Günlük sorunlar, bölgesel sıkıntıların üzerine tuz biber oldu bu son olaylar.
Her yerde, hemen herkesin ana gündemi, Paris’te yaşanan katliam.
Tüm dünya ayakta, diken üzerinde.
Korku, telaş, gerginlik had safhada.
‘Şimdi ne olacak?
‘Bundan sonra nasıl olacak?’ sarmalında tüm insanlık.
…..
Yaşananlarla ilgili görüş belirtip, yorum yapmak haddimizi de, boyumuzu da aşar aşmasına da, tüm dünya insanı gibi bizim de kimyamızı bozdu bu birbiri ile bağlantı kurulmaya çalışılan iki menfur olay.
Ne yaparsanız yapın, neye ne kadar koşullanmaya çalışırsanız çalışın, bu iki korkunç olay, akılların çengeline takılıp kalıyor.
Kim ne derse, kim ne konuşursa konuşsun, büyük şok yaşanıyor.
….
Ne, Sağlık Bakanı’nın ‘müjde’ olarak algılanan çocuk yardımı.
Ne, annelere yarım gün çalışıp, tam gün ücreti verilmesi.
Ne, ‘kampus’un bir kalemde ‘külliye’ olması.
Hepsi akıllarda külliyen yok oluverdi.
Çok çok uzaklarında da olsa olup bitenler, yüreklere tedirginlik, korku sardı.
….
Nasıl bir alavere, dalavereli hesap dönüyor?
Kim, neden, kimlerin kuyusunu kazıp, bir yerlerin ekmeğine yağ sürüyor?
Şimdilik, ‘bir süreliğine’ muamma.
Asıl olan bir şey varsa, tüm insanlar ve insanlık, nefret duyguları içerisinde bir tedirginlik yaşıyor.
Psikolojik etkisi-şiddeti çok yoğun oldu.
Ekonomik boyutu işin cabası.
Turizm şehri Antalya’ya gelmek için yapılan bir çok ön rezervasyon sıkıntıya girdi.
‘İptaller olur’ tedirginliğinde bir çok turizmci.
….
Bu hunharca katliamların faturası insanlar kadar, ülkelere de çıkacak gibi.
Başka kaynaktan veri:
(** [\d*] and [\d+] *)
Lemma star_digit (s : string) :
  matches (Star Digit) s <-> all_digits s = true.
Proof.
  split.
  - intros H. remember (Star Digit) as r eqn:Er.
    induction H as [| | | | | | r0 | r0 s1 s2 H1 _ H2 IH2]; try discriminate.
    + reflexivity.
    + injection Er as ->. inversion H1 as [| | c Hc | | | | |]; subst.
      cbn [append all_digits]. rewrite Hc. apply IH2. reflexivity.
  - induction s as [| c s IH]; cbn [all_digits]; intros H.
    + constructor.
    + apply andb_true_iff in H. destruct H as [Hc Hs].
      change (String c s) with (String c "" ++ s)%string.
      apply MStarS; [constructor; exact Hc | apply IH; exact Hs].
Qed.

Lemma plus_digit (s : string) :
  matches (Plus Digit) s <-> s <> "" /\ all_digits s = true.
Proof.
  unfold Plus. split.
  - intros H. inversion H as [| | | ? ? s1 s2 H1 H2 | | | |]; subst.
    inversion H1 as [| | c Hc | | | | |]; subst.
    apply star_digit in H2. cbn [append all_digits]. rewrite Hc.
    split; [discriminate | exact H2].
  - intros [Hne H]. destruct s as [| c s]; [contradiction |].
    cbn [all_digits] in H. apply andb_true_iff in H. destruct H as [Hc Hs].
    change (String c s) with (String c "" ++ s)%string.
    apply MSeq; [constructor; exact Hc | apply star_digit; exact Hs].
Qed.

End Matcher.

(** ** The fragment pattern and the initializer *)

Section Fragment.

Import RegExp.

Lemma matches_lit_seq c r s :
  matches (Seq (Lit c) r) s <-> exists s', s = String c s' /\ matches r s'.
Proof.
  split.
  - intros H. inversion H as [| | | ? ? s1 s2 H1 H2 | | | |]; subst.
    inversion H1; subst. cbn [append]. eauto.
  - intros [s' [-> H]]. change (String c s') with (String c "" ++ s')%string.
    apply MSeq; [constructor | exact H].
Qed.

Lemma matches_opt r s : matches (Opt r) s <-> matches r s \/ s = "".
Proof.
  unfold Opt. split.
  - intros H. inversion H as [| | | | ? ? ? H1 | ? ? ? H1 | |]; subst; [left; exact H1 |].
    inversion H1. right; reflexivity.
  - intros [H | ->]; [apply MAltL; exact H | apply MAltR; constructor].
Qed.

(** What [/^#L\d+(-\d+)?$/] accepts. *)
Lemma hash_re_shape (s : string) :
  matches hash_re s <->
  exists ds, digit_run ds /\
    (s = ("#L" ++ ds)%string \/
     exists de, digit_run de /\ s = ("#L" ++ ds ++ "-" ++ de)%string).
Proof.
  unfold hash_re, digit_run. split.
  - intros H.
    apply matches_lit_seq in H. destruct H as [s1 [-> H]].
    apply matches_lit_seq in H. destruct H as [s2 [-> H]].
    inversion H as [| | | ? ? ds t Hds Ht | | | |]; subst.
    apply plus_digit in Hds. exists ds. split; [exact Hds |].
    apply matches_opt in Ht. destruct Ht as [Ht | ->].
    + right. apply matches_lit_seq in Ht. destruct Ht as [de [-> Hde]].
      apply plus_digit in Hde. exists de. split; [exact Hde | reflexivity].
    + left. rewrite append_empty_r. reflexivity.
  - intros [ds [Hds [-> | [de [Hde ->]]]]];
      cbn [append]; apply matches_lit_seq; eexists; (split; [reflexivity |]);
      apply matches_lit_seq; eexists; (split; [reflexivity |]).
    + rewrite <- (append_empty_r ds). apply MSeq; [apply plus_digit; exact Hds |].
      apply matches_opt. right; reflexivity.
    + apply MSeq; [apply plus_digit; exact Hds |].
      apply matches_opt. left. apply matches_lit_seq.
      eexists; split; [reflexivity | apply plus_digit; exact Hde].
Qed.

Lemma digit_not_dash c : is_digit c = true -> Ascii.eqb c "-" = false.
Proof.
  intros H. destruct (Ascii.eqb_spec c "-") as [-> |]; [| reflexivity].
  rewrite dash_not_digit in H. discriminate.
Qed.

Lemma split_digits (ds : string) :
  all_digits ds = true -> split "-" ds = (ds, []).
Proof.
  induction ds as [| c ds IH]; cbn [all_digits split]; intros H; [reflexivity |].
  apply andb_true_iff in H. destruct H as [Hc Hs].
  rewrite (IH Hs), (digit_not_dash c Hc). reflexivity.
Qed.

Lemma split_digits_dash (ds rest : string) :
  all_digits ds = true ->
  split "-" (ds ++ String "-" rest) =
  (ds, fst (split "-" rest) :: snd (split "-" rest)).
Proof.
  induction ds as [| c ds IH]; cbn [all_digits append]; intros H.
  - cbn [split]. destruct (split "-" rest) as [p ps]. reflexivity.
  - apply andb_true_iff in H. destruct H as [Hc Hs].
    cbn [split]. rewrite (IH Hs), (digit_not_dash c Hc). reflexivity.
Qed.

(** The pieces handed to [Number] behind the pattern are runs of digits. *)
Lemma pieces_are_digits (hash : string) :
  test hash_re hash = true ->
  let '(p, ps) := split "-" (substring_from 2 hash) in
  digit_run p /\ (ps = [] \/ exists q, ps = [q] /\ digit_run q).
Proof.
  intros H. apply test_matches, hash_re_shape in H.
  destruct H as [ds [Hds [-> | [de [Hde ->]]]]]; cbn [append substring_from].
  - rewrite split_digits by apply Hds. auto.
  - rewrite split_digits_dash by apply Hds.
    rewrite split_digits by apply Hde. cbn [fst snd]. eauto.
Qed.

Lemma Number_not_NaN (ds : string) :
  all_digits ds = true -> isNaN (Some (Number ds)) = false.
Proof.
  intros H. unfold Number. rewrite H.
  pose proof (round_double_not_NaN (horner 0 ds)).
  destruct (round_double (horner 0 ds)); [reflexivity | contradiction | |];
    reflexivity.
Qed.

Lemma initial_selected_single (ds : string) :
  digit_run ds ->
  initial_selected ("#L" ++ ds) = (Number ds, Number ds).
Proof.
  intros Hds. unfold initial_selected.
  replace (test hash_re ("#L" ++ ds)) with true
    by (symmetry; apply test_matches, hash_re_shape; eauto).
  cbn [append substring_from].
  rewrite split_digits by apply Hds. reflexivity.
Qed.

Lemma initial_selected_range (ds de : string) :
  digit_run ds -> digit_run de ->
  initial_selected ("#L" ++ ds ++ "-" ++ de) = (Number ds, Number de).
Proof.
  intros Hds Hde. unfold initial_selected.
  replace (test hash_re ("#L" ++ ds ++ "-" ++ de)) with true
    by (symmetry; apply test_matches, hash_re_shape; eauto 6).
  cbn [append substring_from].
  rewrite split_digits_dash by apply Hds.
  rewrite split_digits by apply Hde. cbn [fst snd hd_error option_map].
  rewrite Number_not_NaN by apply Hde. reflexivity.
Qed.

Lemma initial_selected_no_match (hash : string) :
  test hash_re hash = false -> initial_selected hash = (Int (-1), Int (-1)).
Proof. intros H. unfold initial_selected. rewrite H. reflexivity. Qed.

Lemma digit_run_decimal (n : Z) : 0 <= n -> digit_run (decimal n).
Proof.
  intros Hn. split; [apply decimal_nonempty | apply all_digits_decimal; exact Hn].
Qed.

End Fragment.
İz bırakıp, yürekleri kanatıp, vicdanları sızlatsa da, bir süre sonra ekonomik faturası da ‘korkunun dağları beklemesi’ gibi astronomik olacak.
Dileğimiz, insani ve ekonomik faturasının ülkemizi teğet geçmesi.
Dileğimiz, bize çıkacak faturası, duyduğumuz acı ve yürek yangını ile kalır.
Ve de dileğimiz, böylesi vahşeti yaratan ana unsurların yok edilmesi için, duyulan ortak acı kadar yoğun kader ve işbirliği yapılması.
….
Özetle:
‘Bana değmeyen yılan bin yaşasın’ düşüncesiyle, olup bitenleri, aksiyon filmi gibi izleyenlerin sayısı, tehlikenin boyutu büyüdükçe azaldı.
Kafasını kaldırır kaldırmaz, yaşadığı yörede her üç kişiden birinin Suriyeli mülteci olduğunu görüyor.
Komşu devletlerin birbirini boğazlayarak, devletlikten çıkıp, çetelerce bölüşüldüğüne tanık oluyor.
Barış sürecinin ne getirip, götürdüğünün, nelere mal olacağının ayırtına varmaya çalışılıyor.
Tüm bu belirsizlik ortam içinden, ‘nasıl geçineceği’ kaygısından çok, ‘Ne oluyor?’un yanıtı aranır oldu.
Anarşi ve terörün, oturmuş devletlerin kimyasını bozduğunu, yaşanan ani şoktan nasıl panikleyip, afalladıkları ayırtına daha çok varılmaya başlandı.
Anlayacağınız, sıranın kendisine geldiğinde aklı başına gelen, ama geç kalan papazın hikayesinin bir benzeri yaşanır oldu.
Kafaları kuma gömülü olanların da gözleri fal taşı gibi açıldı.
Yadsınmaz gerçek;
‘Charlie Hebdo infazı’nın etkisi, 11 Eylül’den daha dehşet verici oldu.
Dileğimiz, böyle bir vahşetin ne ülkemizde ve ne de bir başka ülkede yaşanmaması.